Niebo zdawało się wisieć tuż nad ziemią, przypomocowane cienkimi niciami strachu, przeplatanymi żalem- aby były solidniejsze...nadaremnie...
Wieczorna Ciemność jak twarz ludzkiej potęgi odbiajała się w szklanej ścianie gabinetu Doktora psychologii Nicolasa Webbera.
— Ana, o czym myślisz? -ciepły głos mężczyzny przedarł obłok ciszy wibrujący ponad nim i jego pacjęntką od dłuższego czasu.

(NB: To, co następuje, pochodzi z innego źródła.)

(* ===== verification/Prelude.v ===== *)
(** * SelfRelay control plane: a verification development

    SelfRelay moves files between the trusted devices of one account over
    WebRTC.  This development models its control plane, the Python backend
    under [src/backend/app]: who is authenticated, which device may talk to
    which, the state of transfers, and the private PostgreSQL database behind
    it ([src/supabase/migrations]).

    ** How the program and the development correspond

    Definitions keep the program's names.  A handler is a function in the
    monad [M S] below: state in, result or exception and state out.  [await]
    points matter where two coroutines share state: in the presence manager,
    which is therefore also given as a step relation, and in the repositories,
    whose statements are the atomic steps of [History.statement].  Instants are
    microseconds, UUIDs 128-bit numbers, Python text lists of code points
    (lone surrogates included), JSON as [json.loads] reads it.

    - Foundations.  [Prelude] (identifiers, exceptions, the monad), [PyDict],
      [Json], [JsonText], [Calendar] (Python's dictionaries, text, JSON,
      instants), [Hashing] (SHA-256, HMAC), [Regex] (the part of [re] in use).
    - Database.  [Models] ([repositories/models.py]), [Rows] (its [from_row]
      conversions and the select lists), [Sql] (the statement shapes of the
      repositories), [Schema] (tables, CHECK constraints and keys of the
      migrations), [KeyedTable], [Tables] (what a statement makes of a
      well-formed table), [Database] ([database.py], over a driver that may fail
      at every call), [Transactions] (the transaction blocks of the
      repositories, statement by statement).
    - Repositories, each on PostgreSQL ([Module Pg]) and in memory
      ([Module Mem]): [TransferRepository], [TransferMemory], [Sessions],
      [RateLimits], [Accounts], [Devices], [Challenges], [LinkingOtps],
      [Tickets], [Events], [Cleanup].  [Integrity] has what every statement owes
      the whole database, [History] every writing statement as one step of it.
    - Services.  [Signaling], [Presence], [Socket] ([presence.py]),
      [TransferService], [TransferRoutes] ([transfers.py]), [Auth] ([auth.py]),
      [DeviceCrypto], [DeviceAuth], [DeviceRoutes] ([device_crypto.py],
      [device_auth.py], [session_api.py]), [Turn] ([turn.py]), [Security]
      ([security.py]), [Adapters] ([adapters.py]), [Config] ([config.py]),
      [Redaction], [Logging] ([logging.py]), [Main] ([main.py],
      [operator_metrics.py], [availability]).
    - The whole.  [Application] is the routes of [main.py] over one state: a
      request is data, its session and CSRF checks and its handler are
      [serve_on], over any stores.  [serve] is the wiring of production, over one
      database; [TestEnvironment] the wiring of the tests, over in-memory stores
      that share objects; [Pipeline] an HTTP request through the middlewares and
      exception handlers around either.  [RouteCalls], [Isolation] and [Keys] are
      what every route does to the database, [ApplicationTheorems],
      [ApplicationAccess], [ApplicationPresence], [CrossSite] and [Pipeline] the
      theorems about any requests.  [Interleaving] runs the login and
      registration of [DeviceAuth] on a database on which others run statements
      between its calls, and whose calls may fail.

    Services reach repositories through classes of operations
    ([TransferRepository], [PresencePorts], [SessionRepositoryPort],
    [AccountStore], [DeviceStore], [ChallengeStore], [LinkingOtpStore],
    [TicketStore], [SecurityEventStore], [LimiterStore]).  Where a theorem
    about a client needs more than the operations, the class has laws
    ([TransferRepositoryLaws], [PresencePortsLaws], [RateLimiterLaws]), proved
    of both repositories; the theorems on authentication are stated over the
    private database itself.

    ** What is proved

    - The application (the files named above): requests run
      repository statements and nothing else on the database; a session is only
      ever opened by a completed login or enrolment, with a signature verified
      under the device's key, and every fingerprint stays the digest of its key;
      an HTTP request has the Origin, live session and CSRF secret its route
      wants, or it is answered with an error and changes nothing but the last
      use of its own session; a request stays in its account; a device that was
      logged out is locked out of every route and socket, whatever was requested
      since; and on the presence manager a request is a sequence of the steps
      its limits are proved for.
    - Failures ([DatabaseTheorems]): wherever the driver fails, a transaction
      happens whole or not at all, so the database still moves by whole
      statements and the theorems over runs of statements apply; what a caller
      sees of an outage and of its end; two defects of the boundary.
    - Authentication ([DeviceAuthTheorems], [AuthTheorems], [CryptoTheorems],
      [SessionTheorems], [Interleaving]): a completed login or registration has
      proved possession of the device's key over a message that determines every
      field of its challenge, also when other requests run between its calls or
      a call fails; an honest login completes; an email code vouches for
      its own account and its bootstrap token works once; a state-changing
      request carries a live session and its CSRF secret; the life of a stored
      session.
    - What is final ([Lifecycles]): revocation, and the single use of
      challenges, linking codes and socket tickets, over every later run of
      statements.
    - Transfers ([TransferTheorems], [TransferServiceTheorems]): the status
      machine, one answer per offer, the constraints the SQL respects, the
      refinement of the SQL repository by the in-memory one on what the schema
      admits, capacity, access to a peer's key, and that an ended transfer
      neither signals nor keeps a budget.
    - The presence manager ([PresenceInvariant], [SocketInvariant],
      [PresenceTheorems], [SignalingTheorems]): its resource limits under every
      interleaving of its atomic blocks, that the coroutines are sequences of
      those blocks, to whom a message is forwarded, ordered delivery, and what
      the envelope check accepts (deadlines through binary floating point
      included).
    - Rate limits ([RateLimitTheorems]): at most the limit in any window, the
      agreement of both limiters, and the race on a bucket's first request.
    - The database as a whole ([Integrity], [History], [CleanupTheorems],
      [ChallengeTheorems]): every statement keeps it well-formed and leaves no
      reference dangling (so the foreign keys never refuse one); the retention
      job deletes the oldest due rows and nothing else, and drains; the two
      challenge repositories answer alike.
    - The rest: TURN credentials go to an eligible peer of the same epoch
      within the limits ([TurnTheorems]); request bodies are bounded
      ([Security]); startup never fakes a provider ([ConfigTheorems]); no line
      of the configured logger shows a secret ([RedactionTheorems], [Logging]).

    Theorems with hypotheses are instantiated at concrete inputs ([Fixtures]
    has a database with one account, two devices and their secrets).

    ** Bounds and fuel

    [Hashing.blocks] has one unit of fuel per word where a block takes sixteen.
    [Regex.sub] has one per character, and every match consumes one
    ([sub_scanned] needs no more).  [Auth.remove_all] has one per character.
    The socket loop counts down the program's own [MAX_SOCKET_MESSAGES].  The
    cleanup's number of rounds is bounded by the number of due rows
    ([cleanup_drains]).

    ** Parameters

    Code outside the repository is a class of operations: [Cryptography] (the
    package's SPKI parsing and ECDSA verification), [HttpClient] (httpx),
    [UnicodeDatabase], [RegexDatabase] and [UrlLibrary] (the character tables
    and authority checks of Python's standard library), [AuthGateway] and
    [TurnCredentialProvider] (the providers, of which [Adapters] has the
    program's own clients), and the random bytes and clock readings a handler
    consumes, which are its arguments ([uuid4] and [gen_random_uuid] draws
    included; a statement whose draw is taken raises, as the key does).

    ** Not modelled

    - The frontend, the Pages gateway, the availability worker and the
      deployment files (other languages), tests and fixtures.
    - FastAPI and Starlette: routing, dependency injection and pydantic's
      parsing are the argument types of the route functions.
    - asyncpg: its calls answer or raise, as an argument says; what it sends
      over the wire is not modelled, and a repository's row is the record it
      becomes ([Rows] shows that it becomes it).
    - Requests interleave on the database by whole statements: [serve] runs one
      request at a time, and the theorems over runs of statements hold of any
      interleaving of them.  A login and a registration are also proved between
      the statements of others ([Interleaving]); the presence manager's blocks
      interleave in [PresenceInvariant]; of the other handlers the reads between
      two interleaved statements are not followed.  Roles and grants of the migrations; deadlocks, and
      isolation below one statement except where a theorem is about it
      ([first_requests_race], [connect_race_leaks]).
    - A WebSocket send: what [_serve_connection] writes to its socket arrives (a
      closed socket is an event of the reading side).
    - Loggers that do not reach the root logger's handlers, such as the
      server's own. *)
From Stdlib Require Export ZArith Lia.
From stdpp Require Export base option list strings numbers decidable.
(* ===== verification/PyDict.v ===== *)
(** * PyDict: Python dictionaries

    A [dict] iterates over its items in insertion order, and assigning to a
    present key keeps the key's position.  Both are visible in the program
    ([list(d.values())], [next(...)] over the values), so a dictionary is the
    list of its items, with the operations of the language on it. *)
From S2P Require Import Prelude.
From stdpp Require Import list.

Abbreviation dict K V := (list (K * V)).

Section dict.
Context {K V : Type} `{!EqDecision K}.
Implicit Types (d : dict K V) (k : K) (v : V).

(** [d.get(k)] *)
Fixpoint dict_get (k : K) (d : dict K V) : option V :=
  match d with
  | [] => None
  | (k', v) :: d' => if decide (k = k') then Some v else dict_get k d'
  end.

(** [d[k] = v] *)
Fixpoint dict_set (k : K) (v : V) (d : dict K V) : dict K V :=
  match d with
  | [] => [(k, v)]
  | (k', v') :: d' => if decide (k = k') then (k, v) :: d' else (k', v') :: dict_set k v d'
  end.

(** [d.pop(k, None)] and [del d[k]] for a present key *)
Fixpoint dict_del (k : K) (d : dict K V) : dict K V :=
  match d with
  | [] => []
  | (k', v') :: d' => if decide (k = k') then d' else (k', v') :: dict_del k d'
  end.

Definition dict_values (d : dict K V) : list V := map snd d.
Definition dict_keys (d : dict K V) : list K := map fst d.

(** The representation invariant of a dictionary: keys are unique. *)
Definition dict_ok (d : dict K V) : Prop := NoDup (dict_keys d).

Lemma dict_get_set_eq k v d : dict_get k (dict_set k v d) = Some v.
Proof.
  induction d as [|[k' v'] d IH]; simpl; repeat case_decide; simpl;
    repeat case_decide; congruence.
Qed.

Lemma dict_get_set_ne k k' v d :
  k ≠ k' → dict_get k (dict_set k' v d) = dict_get k d.
Proof.
  intros Hne. induction d as [|[k0 v0] d IH]; simpl; repeat case_decide; simpl;
    repeat case_decide; congruence.
Qed.

Lemma dict_get_set k k' v d :
  dict_get k (dict_set k' v d) = if decide (k = k') then Some v else dict_get k d.
Proof.
  case_decide; [subst; apply dict_get_set_eq|by apply dict_get_set_ne].
Qed.

Lemma dict_get_Some_In k v d : dict_get k d = Some v → (k, v) ∈ d.
Proof.
  induction d as [|[k' v'] d IH]; simpl; [done|]. case_decide; intros Hg.
  - simplify_eq. left.
  - right. auto.
Qed.

Lemma dict_get_None k d : dict_get k d = None ↔ k ∉ dict_keys d.
Proof.
  induction d as [|[k' v'] d IH]; simpl; [split; [intros _; apply not_elem_of_nil|done]|].
  rewrite not_elem_of_cons. case_decide; [|by rewrite IH; intuition].
  split; [done|]. intros [? _]. done.
Qed.

Lemma dict_In_get k v d : dict_ok d → (k, v) ∈ d → dict_get k d = Some v.
Proof.
  unfold dict_ok. induction d as [|[k' v'] d IH]; simpl; intros Hnd Hin.
  - by apply not_elem_of_nil in Hin.
  - apply NoDup_cons in Hnd as [Hk Hnd]. apply elem_of_cons in Hin as [[= -> ->]|Hin].
    + by rewrite decide_True.
    + rewrite decide_False; [auto|]. intros ->. apply Hk.
      apply list_elem_of_fmap. by exists (k', v).
Qed.

Lemma dict_keys_set_in k v d : k ∈ dict_keys d → dict_keys (dict_set k v d) = dict_keys d.
Proof.
  induction d as [|[k' v'] d IH]; simpl; intros Hin; [by apply not_elem_of_nil in Hin|].
  case_decide; simpl; [congruence|]. f_equal. apply IH.
  by apply elem_of_cons in Hin as [?|?].
Qed.

Lemma dict_set_fresh k v d : k ∉ dict_keys d → dict_set k v d = d ++ [(k, v)].
Proof.
  induction d as [|[k' v'] d IH]; simpl; [done|]. intros Hk.
  apply not_elem_of_cons in Hk as [Hne Hk].
  rewrite decide_False by done. by rewrite IH.
Qed.

Lemma dict_set_set k v v' d : dict_set k v (dict_set k v' d) = dict_set k v d.
Proof.
  induction d as [|[k0 v0] d IH]; simpl; [by rewrite decide_True|].
  destruct (decide (k = k0)) as [->|]; simpl; [by rewrite decide_True|].
  rewrite decide_False by done. by rewrite IH.
Qed.

Lemma dict_keys_set_elem k k' v d :
  k ∈ dict_keys (dict_set k' v d) ↔ k = k' ∨ k ∈ dict_keys d.
Proof.
  destruct (decide (k' ∈ dict_keys d)) as [Hin|Hin].
  - rewrite dict_keys_set_in by done. split; [by right|]. by intros [->|?].
  - rewrite dict_set_fresh by done. unfold dict_keys. rewrite map_app.
    rewrite elem_of_app. simpl. rewrite list_elem_of_singleton. tauto.
Qed.

Lemma dict_ok_set k v d : dict_ok d → dict_ok (dict_set k v d).
Proof.
  unfold dict_ok. intros Hd. destruct (decide (k ∈ dict_keys d)) as [Hin|Hin].
  - by rewrite dict_keys_set_in.
  - rewrite dict_set_fresh by done. unfold dict_keys. rewrite map_app. simpl.
    apply NoDup_app. split_and!; [done| |apply NoDup_singleton].
    intros x Hx ->%list_elem_of_singleton. done.
Qed.

Lemma dict_del_keys_sub k x d : x ∈ dict_keys (dict_del k d) → x ∈ dict_keys d.
Proof.
  induction d as [|[k' v'] d IH]; simpl; [done|]. case_decide; simpl.
  - intros. by right.
  - intros [->|?]%elem_of_cons; [left|right; auto].
Qed.

Lemma dict_ok_del k d : dict_ok d → dict_ok (dict_del k d).
Proof.
  unfold dict_ok. induction d as [|[k' v'] d IH]; simpl; [done|].
  intros [Hk Hnd]%NoDup_cons. case_decide; [done|]. simpl. apply NoDup_cons.
  split; [|auto]. intros ?%dict_del_keys_sub. done.
Qed.

Lemma dict_get_del_eq k d : dict_ok d → dict_get k (dict_del k d) = None.
Proof.
  unfold dict_ok. induction d as [|[k' v'] d IH]; simpl; [done|].
  intros [Hk Hnd]%NoDup_cons. case_decide.
  - subst. by apply dict_get_None.
  - simpl. rewrite decide_False by done. auto.
Qed.

Lemma dict_get_del_ne k k' d : k ≠ k' → dict_get k (dict_del k' d) = dict_get k d.
Proof.
  intros Hne. induction d as [|[k0 v0] d IH]; simpl; [done|].
  repeat case_decide; simpl; repeat case_decide; congruence.
Qed.

Lemma dict_get_del k k' d :
  dict_ok d → dict_get k (dict_del k' d) = if decide (k = k') then None else dict_get k d.
Proof.
  intros Hd. case_decide; [subst; by apply dict_get_del_eq|by apply dict_get_del_ne].
Qed.

Lemma dict_values_In v d :
  dict_ok d → v ∈ dict_values d ↔ ∃ k, dict_get k d = Some v.
Proof.
  intros Hd. unfold dict_values. rewrite list_elem_of_fmap. split.
  - intros [[k v'] [-> Hin]]. exists k. by apply dict_In_get.
  - intros [k Hk]. exists (k, v). split; [done|]. by apply dict_get_Some_In.
Qed.

Lemma dict_ok_nil : dict_ok [].
Proof. apply NoDup_nil_2. Qed.

Lemma dict_ok_filter (p : K * V → bool) d : dict_ok d → dict_ok (List.filter p d).
Proof.
  unfold dict_ok. induction d as [|[k v] d IH]; simpl; [done|].
  intros [Hk Hnd]%NoDup_cons. destruct (p (k, v)); [|auto]. simpl.
  apply NoDup_cons. split; [|auto]. intros Hin. apply Hk.
  apply list_elem_of_fmap in Hin as [[k' v'] [-> Hin]].
  apply list_elem_of_In, filter_In in Hin as [Hin _].
  apply list_elem_of_fmap. exists (k', v'). split; [done|]. by apply list_elem_of_In.
Qed.

Lemma dict_get_filter (p : K * V → bool) k d :
  dict_ok d →
  dict_get k (List.filter p d) =
  match dict_get k d with Some v => if p (k, v) then Some v else None | None => None end.
Proof.
  unfold dict_ok. induction d as [|[k' v'] d IH]; simpl; [done|]. intros [Hk Hnd]%NoDup_cons.
  specialize (IH Hnd). destruct (decide (k = k')) as [->|Hne].
  - destruct (p (k', v')); simpl; [by rewrite decide_True|].
    rewrite IH. apply dict_get_None in Hk. by rewrite Hk.
  - destruct (p (k', v')); simpl; [by rewrite decide_False|done].
Qed.

(** *** Sums over the values of a dictionary *)
Section sums.
Variable f : K → V → Z.

Definition dict_sum (d : dict K V) : Z := sum_Z (map (λ kv, f kv.1 kv.2) d).

(** The summand of a key, zero when the key is absent. *)
Definition summand (k : K) (d : dict K V) : Z :=
  match dict_get k d with Some v => f k v | None => 0%Z end.

Lemma dict_sum_set k v d :
  dict_sum (dict_set k v d) = (dict_sum d - summand k d + f k v)%Z.
Proof.
  unfold dict_sum, summand. induction d as [|[k' v'] d IH]; simpl; [lia|].
  case_decide; simpl; [subst; lia|]. rewrite IH. lia.
Qed.

Lemma dict_sum_del k d : dict_sum (dict_del k d) = (dict_sum d - summand k d)%Z.
Proof.
  unfold dict_sum, summand. induction d as [|[k' v'] d IH]; simpl; [lia|].
  case_decide; simpl; [subst; lia|]. rewrite IH. lia.
Qed.

Lemma dict_sum_nonneg d : (∀ k v, 0 ≤ f k v)%Z → (0 ≤ dict_sum d)%Z.
Proof.
  intros Hf. apply sum_Z_nonneg, Forall_forall. intros x Hx.
  apply list_elem_of_fmap in Hx as [[k v] [-> _]]. apply Hf.
Qed.

Lemma dict_sum_lookup_le k v d :
  (∀ k v, 0 ≤ f k v)%Z → dict_get k d = Some v → (f k v ≤ dict_sum d)%Z.
Proof.
  intros Hf Hk. pose proof (dict_sum_nonneg (dict_del k d) Hf) as H.
  rewrite dict_sum_del in H. unfold summand in H. rewrite Hk in H. lia.
Qed.
End sums.
End dict.

Lemma dict_sum_ext {K V} `{!EqDecision K} (f g : K → V → Z) (d : dict K V) :
  (∀ k v, (k, v) ∈ d → f k v = g k v) → dict_sum f d = dict_sum g d.
Proof.
  unfold dict_sum. induction d as [|[k v] d IH]; simpl; intros H; [done|].
  rewrite H by left. rewrite IH; [done|]. intros. apply H. by right.
Qed.

Create HintDb pydict.
#[export] Hint Resolve dict_ok_set dict_ok_del dict_ok_nil dict_ok_filter : pydict.
#[export] Hint Rewrite @dict_get_set_eq : pydict.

—Ana, o czym myślisz? -zapytał ponownie.
Odwróciła wzrok będąc w niezręcznej sytuacji. Doktor znużony czekaniem założył okulary i ujął długopis... ona przyglądała się mu z uwagą... wiedziała, że jeśli choć jedno słowo wypowie źle- zaprzepaści wszystkiego. Kżdej sylaby, każdego gestu musiała być pewna bardziej niż tego, że nazywa się Ana Martinez.
—Myślę, że powinniśmy skończyć na dziś... -wyciągnął notes z szuflady drewnianego biurka, które ona widziała w najdroższym sklepie meblowym Californi i przysunął do niego skórzane krzesło, na którym siedział.
—Doktorze... -rzekła widząc, że nie ma wiele czasu... -Nicolas... Ty wiesz o czym myślę... .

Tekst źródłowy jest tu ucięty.